The lines from the start of the data up to and including the one with "if is_empty trimmed" should be returned exactly, and nothing else.

-- Extracted data follows --

Definition HALLUCINATIONS : list string :=
  ["[blank_audio]"; "[ blank_audio ]"; "(blank audio)"; "[silence]"; "(silence)"; "[music]"; "(music)"; "[applause]";
   "(applause)"; "thank you."; "thanks for watching."; "you"].

Definition clean_transcript `{U : Unicode} (raw : string) : string :=
  let trimmed := trim raw in
  if is_empty trimmed then ""
  else if is_one_of (to_lowercase trimmed) HALLUCINATIONS then "" else trimmed.

Inductive VoiceReplyGate := AsText | SkipOverLength (chars : nat) | AsVoice.

Definition voice_reply_gate (text : string) (reply_as_voice : bool) (max_chars : nat) : VoiceReplyGate :=
  let trimmed := trim text in
  if negb reply_as_voice || is_empty trimmed then AsText
  else let n := length (chars trimmed) in if Nat.ltb max_chars n then SkipOverLength n else AsVoice.

Definition chat_allowed (c : TelegramRuntimeConfig) (chat_id : Z) : bool :=
  allow_all_chats c || bool_decide (chat_id ∈ allowed_chat_ids c).

Definition method_url (c : TelegramRuntimeConfig) (method : string) : string :=
  trim_end_matches (String.eqb "/") (api_base c) +:+ "/bot" +:+ bot_token c +:+ "/" +:+ method.
Definition download_url (c : TelegramRuntimeConfig) (file_path : string) : string :=
  trim_end_matches (String.eqb "/") (api_base c) +:+ "/file/bot" +:+ bot_token c +:+ "/" +:+ file_path.

(** The permits of the two semaphores. *)
Definition voice_slots (c : TelegramRuntimeConfig) : nat := Nat.max (max_parallel_voice (tg_voice c)) 1.
Definition update_slots (c : TelegramRuntimeConfig) : nat := Nat.max (max_parallel_updates c) (voice_slots c).
Inductive step : Bot -> Bot -> Prop :=
| Polled s updates :
    hand s = None -> todo s = [] -> batch_from (offset s) updates -> step s (poll updates s)
| Dispatched s u rest :
    hand s = None -> todo s = u :: rest -> step s (dispatch c u rest s)
| Sent s chat_id m d :
    hand s = Some (chat_id, m) -> drivers s !! chat_id = Some d -> gate d = Some Dispatcher ->
    is_closed d = false -> length (inbox d) < INBOX_SIZE ->
    step s (accept (chat_id, m) (set_driver chat_id (release (set_inbox (inbox d ++ [m]) d)) s))
(** The driver has retired: a new one gets the message before anything else
    happens to it. *)
| Redelivered s chat_id m d :
    hand s = Some (chat_id, m) -> drivers s !! chat_id = Some d -> gate d = Some Dispatcher -> is_closed d = true ->
    step s (accept (chat_id, m) (set_driver chat_id (set_inbox [m] spawn_chat_driver) s))
| Received s chat_id d m rest :
    drivers s !! chat_id = Some d -> phase d = Receiving -> inbox d = m :: rest ->
    step s (set_driver chat_id (set_phase (Serving m) (set_inbox rest d)) s)
| WentIdle s chat_id d :
    drivers s !! chat_id = Some d -> phase d = Receiving -> inbox d = [] ->
    step s (set_driver chat_id (request ItsDriver (set_phase Expired d)) s)
| Locked s chat_id d :
    drivers s !! chat_id = Some d -> phase d = Expired -> gate d = Some ItsDriver ->
    step s (set_driver chat_id (set_phase Holding d) s)
| Raced s chat_id d m rest :
    drivers s !! chat_id = Some d -> phase d = Holding -> inbox d = m :: rest ->
    step s (set_driver chat_id (release (set_phase (Serving m) (set_inbox rest d))) s)
| FoundEmpty s chat_id d :
    drivers s !! chat_id = Some d -> phase d = Holding -> inbox d = [] ->
    step s (set_driver chat_id (set_phase Closing d) s)
| Closed s chat_id d :
    drivers s !! chat_id = Some d -> phase d = Closing ->
    step s (set_driver chat_id (release (set_phase Ended d)) s)
| Answered s chat_id d m :
    drivers s !! chat_id = Some d -> phase d = Serving m ->
    step s (add_handled [((chat_id, m), Served)] (set_driver chat_id (set_phase Receiving d) s))
| SendFailed s chat_id d m :
    drivers s !! chat_id = Some d -> phase d = Serving m ->
    step s (add_handled (((chat_id, m), Unanswered) :: dropped chat_id d)
             (set_driver chat_id (set_phase Ended (set_inbox [] d)) s)).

-- Extracted data concluded --

## Written answer
Definition HALLUCINATIONS : list string :=
  ["[blank_audio]"; "[ blank_audio ]"; "(blank audio)"; "[silence]"; "(silence)"; "[music]"; "(music)"; "[applause]";
   "(applause)"; "thank you."; "thanks for watching."; "you"].

Definition clean_transcript `{U : Unicode} (raw : string) : string :=
  let trimmed := trim raw in
  if is_empty trimmed then ""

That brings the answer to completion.